Jeremy Trentelman’s cardboard fort for his kids came with windows, trap doors and a green slide. Then the city of Ogden, Utah, gave him 15 days to take it down.
Jeremy Trentleman had a pile of cardboard boxes left from work, and when you have two toddlers at home that can mean only one thing: he was building a fort.
Courtesy of Jeremy Trentelman
With the help of their kids Max, 3, and Story, 2, Trentelman and his wife, Dee, cut and taped the cardboard to build two towers, trap doors, tunnels, and a slide.
They built the whole thing last week with the help of their friend, Byron Owens, and his two kids Satoria and Oliver in Ogden, Utah.
His friend's daughter also wrote a sign on the door of the fort reading, "Everyone can come in."
"We all had a blast putting it together and we've had tons of fun with it since," Trentelman told BuzzFeed News.
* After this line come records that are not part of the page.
Lemma fci_delete_ok {E} f k :
  fci_ok f → 0 ≤ k →
  (fci_seek_point f k = [] ∧ fci_delete (E:=E) k f = (Ok false, f)) ∨
  (∃ q f', fci_seek_point f k = [q] ∧ fci_delete (E:=E) k f = (Ok true, f') ∧ fci_ok f' ∧
     len (fci_array f') = len (fci_array f) ∧ fci_entries f ≡ₚ (k, q) :: fci_entries f').
Proof.
  intros [Hf Hcnt] Hk. unfold fci_seek_point, fci_delete, fci_slot. destruct (fci_array f !! Z.to_nat k) as [s|] eqn:Hs; [|by left].
  assert (Hlt : 0 ≤ k < len (fci_array f)) by (apply lookup_lt_Some in Hs; unfold len; lia).
  assert (Hsl : fci_slot f k = if s =? NONE_PTR then None else Some s) by (unfold fci_slot; by rewrite Hs).
  destruct (s =? NONE_PTR) eqn:Hn; cbn [negb Z.b2z].
  - left. split; [done|]. apply Z.eqb_eq in Hn as ->.
    destruct (Z.ltb_spec (fci_len f) 0) as [Hl|Hl]; [rewrite Hcnt in Hl; unfold len in Hl; lia|]. f_equal.
    destruct f as [arr cnt]. cbn [fci_array fci_len] in *. f_equal; [by rewrite list_insert_id|lia].
  - right. eexists _, _. split; [done|]. set (f' := {| fci_array := _; fci_len := _ |}).
    assert (Hslots : ∀ k', 0 ≤ k' → fci_slot f' k' = if decide (k' = k) then None else fci_slot f k')
      by (intros k' Hk'; unfold f'; by rewrite (fci_slot_write _ _ _ _ 0)).
    assert (Hent : fci_entries f ≡ₚ (k, with_reserved_bit s false) :: fci_entries f').
    { apply slot_entries_add; [apply fci_slots_below..|done|rewrite (Hslots k Hk); by rewrite decide_True|].
      intros k' Hk'. rewrite (Hslots k' Hk'). case_decide as He; [by rewrite He|done]. }
    assert (Hl : fci_len f = 1 + len (fci_entries f')) by (rewrite Hcnt; unfold len; rewrite Hent; cbn [length]; lia).
    destruct (Z.ltb_spec (fci_len f) 1) as [Hlt'|_]; [unfold len in Hl; lia|]. split; [done|].
    split; [|split; [unfold f', len; cbn [fci_array]; by rewrite length_insert|done]].
    split; [apply Forall_insert; [done|by left]|]. unfold f'. cbn [fci_len]. fold f'. lia.
Qed.
(** A word has at most 64 set bits. *)
Fixpoint inline_iter_from (fuel : nat) (value : Z) : list Z :=
  match fuel with
  | O => []
  | S fuel =>
      if value =? 0 then []
      else trailing_zeros value :: inline_iter_from fuel (Z.land value (wrapping_sub value 1))
  end.
Definition inline_iter (w : Z) : list Z := inline_iter_from 64 (undo_mark w).

(** [u64::leading_zeros] and [count_ones]. *)
Definition leading_zeros (b : Z) : Z := if b =? 0 then 64 else 63 - Z.log2 b.
Definition count_ones (b : Z) : Z := len (filter (λ i, Z.testbit b i = true) (seqZ 0 64)).

Definition inline_last (w : Z) : option Z :=
  let n := 64 - leading_zeros (undo_mark w) in
  if n <? 1 then None else Some (n - 1).

Definition inline_len (w : Z) : Z := count_ones (undo_mark w).

(** ** Lists on the heap *)

(** [ColListVec]: the columns and the capacity of the allocation. *)
Record ColListVec := { vec_cols : list Z; vec_capacity : Z }.

(** [layout]: the checked addition. *)
Definition vec_layout {E} (cap : Z) : result E unit := if cap + 2 <=? u16_MAX then Ok tt else Panic.

Definition vec_with_capacity {E} (capacity : Z) : result E ColListVec :=
  let* _ := vec_layout capacity in
  Ok {| vec_cols := []; vec_capacity := capacity |}.

(** The capacity after growing the allocation. *)
Definition vec_grow {E} (cap : Z) : result E Z :=
  if cap * 2 <=? u16_MAX then let* _ := vec_layout (cap * 2) in Ok (cap * 2) else Panic.

(** [push]: a write outside of the allocation is undefined behaviour. *)
Definition vec_push {E} (v : ColListVec) (val : Z) : result E ColListVec :=
  let n := len (vec_cols v) in
  let cap := vec_capacity v in
  let* cap := if n =? cap then vec_grow cap else Ok cap in
  if n <? cap then
    let* _ := add_u 16 n 1 in
    Ok {| vec_cols := vec_cols v ++ [val]; vec_capacity := cap |}
  else Panic.

Definition vec_pushes {E} : ColListVec → list Z → result E ColListVec :=
  fix go v cols :=
    match cols with
    | [] => Ok v
    | col :: cols => let* v := vec_push v col in go v cols
    end.

Definition vec_clone {E} (v : ColListVec) : result E ColListVec :=
  let* vec := vec_with_capacity (len (vec_cols v)) in
  vec_pushes vec (vec_cols v).

Definition heapify_and_push {E} (w col : Z) : result E ColListVec :=
  let* n := add_u 16 (inline_len w) 1 in
  let* n := mul_u 16 2 n in
  let* vec := vec_with_capacity n in
  let* vec := vec_pushes vec (inline_iter w) in
  vec_push vec col.

(** ** Lists *)

(** The union [ColList]; the lowest bit of a pointer is not set. *)
Inductive ColList :=
| Inline (w : Z)
| Heap (v : ColListVec).

Definition from_inline {E} (list : Z) : result E ColList :=
  if negb (Z.land list (Z.shiftl 1 FIRST_HEAP_COL) =? 0) then Panic
  else Ok (Inline (Z.lor (wrap_u 64 (Z.shiftl list 1)) 1)).

Definition push_inner {E} (l : ColList) (col : Z) (preserves_set_order : bool) : result E ColList :=
  match (col <? FIRST_HEAP_COL) && preserves_set_order, l with
  | true, Inline w => Ok (Inline (Z.lor w (wrap_u 64 (Z.shiftl 1 (col + 1)))))
  | false, Inline w => let* v := heapify_and_push w col in Ok (Heap v)
  | _, Heap v => let* v := vec_push v col in Ok (Heap v)
  end.

Definition col_list_empty {E} : result E ColList := from_inline 0.

Definition col_list_new {E} (col : Z) : result E ColList :=
  let* list := from_inline 0 in push_inner list col true.

Definition col_list_with_capacity {E} (cap : Z) : result E ColList :=
  if cap <? FIRST_HEAP_COL then from_inline 0
  else let* v := vec_with_capacity cap in Ok (Heap v).

Definition col_list_iter (l : ColList) : list Z :=
  match l with Inline w => inline_iter w | Heap v => vec_cols v end.

Definition as_singleton (l : ColList) : option Z :=
  match col_list_iter l with [h] => Some h | _ => None end.

Definition col_list_head (l : ColList) : option Z := head (col_list_iter l).

Definition col_list_last (l : ColList) : option Z :=
  match l with Inline w => inline_last w | Heap v => last (vec_cols v) end.

Definition col_list_contains (l : ColList) (needle : Z) : bool :=
  match l with Inline w => inline_contains w needle | Heap v => bool_decide (needle ∈ vec_cols v) end.

Definition col_list_len (l : ColList) : Z :=
  match l with Inline w => inline_len w | Heap v => len (vec_cols v) end.

Definition col_list_is_empty (l : ColList) : bool := col_list_len l =? 0.

Definition col_list_push {E} (l : ColList) (col : Z) : result E ColList :=
  push_inner l col (match col_list_last l with None => true | Some x => x <? col end).

Definition col_list_extend {E} : ColList → list Z → result E ColList :=
  fix go l cols :=
    match cols with
    | [] => Ok l
    | col :: cols => let* l := col_list_push l col in go l cols
    end.

(** [FromIterator]: the iterator gives a lower bound of its length. *)
Definition col_list_from_iter {E} (lower_bound : Z) (cols : list Z) : result E ColList :=
  let* list := col_list_with_capacity (wrap_u 16 lower_bound) in
  col_list_extend list cols.

Definition col_list_clone {E} (l : ColList) : result E ColList :=
  match l with
  | Inline w => Ok (Inline w)
  | Heap v => let* v := vec_clone v in Ok (Heap v)
  end.

(** [PartialEq for ColList]: the words, or the slices. *)
Definition col_list_eq (l1 l2 : ColList) : bool :=
  match l1, l2 with
  | Inline w1, Inline w2 => w1 =? w2
  | Heap v1, Heap v2 => bool_decide (vec_cols v1 = vec_cols v2)
  | _, _ => false
  end.

(** [Ord for ColList], with [Iterator::cmp]. *)
Fixpoint cols_cmp (l1 l2 : list Z) : comparison :=
  match l1, l2 with
  | [], [] => Eq
  | [], _ :: _ => Lt
  | _ :: _, [] => Gt
  | x :: l1, y :: l2 => match x ?= y with Eq => cols_cmp l1 l2 | c => c end
  end.
Definition col_list_cmp (l1 l2 : ColList) : comparison := cols_cmp (col_list_iter l1) (col_list_iter l2).

(** ** Sets *)

Fixpoint is_sorted_from (prev : Z) (rest : list Z) : bool :=
  match rest with
  | [] => true
  | elem :: rest => negb (elem <=? prev) && is_sorted_from elem rest
  end.
Definition is_sorted_and_deduped (data : list Z) : bool :=
  match data with [] => true | prev :: rest => is_sorted_from prev rest end.

(** [Itertools::dedup]. *)
Fixpoint dedup_from (prev : Z) (l : list Z) : list Z :=
  match l with
  | [] => []
  | x :: l => if x =? prev then dedup_from prev l else x :: dedup_from x l
  end.
Definition dedup (l : list Z) : list Z := match l with [] => [] | x :: l => x :: dedup_from x l end.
So when he came home to find a letter from the city telling him his cardboard fort violated city code, he was dumbounded.
Trentelman has few choices.
He can pay $25 to dispute the citation, or pay the $125 fee if the fort doesn't come down within 15 days.
That means, Trentelman said, he's got 14 days to milk the fort for all its worth.
According to the letter, the fort violated the city's code prohibiting, "waste materials or junk on premises."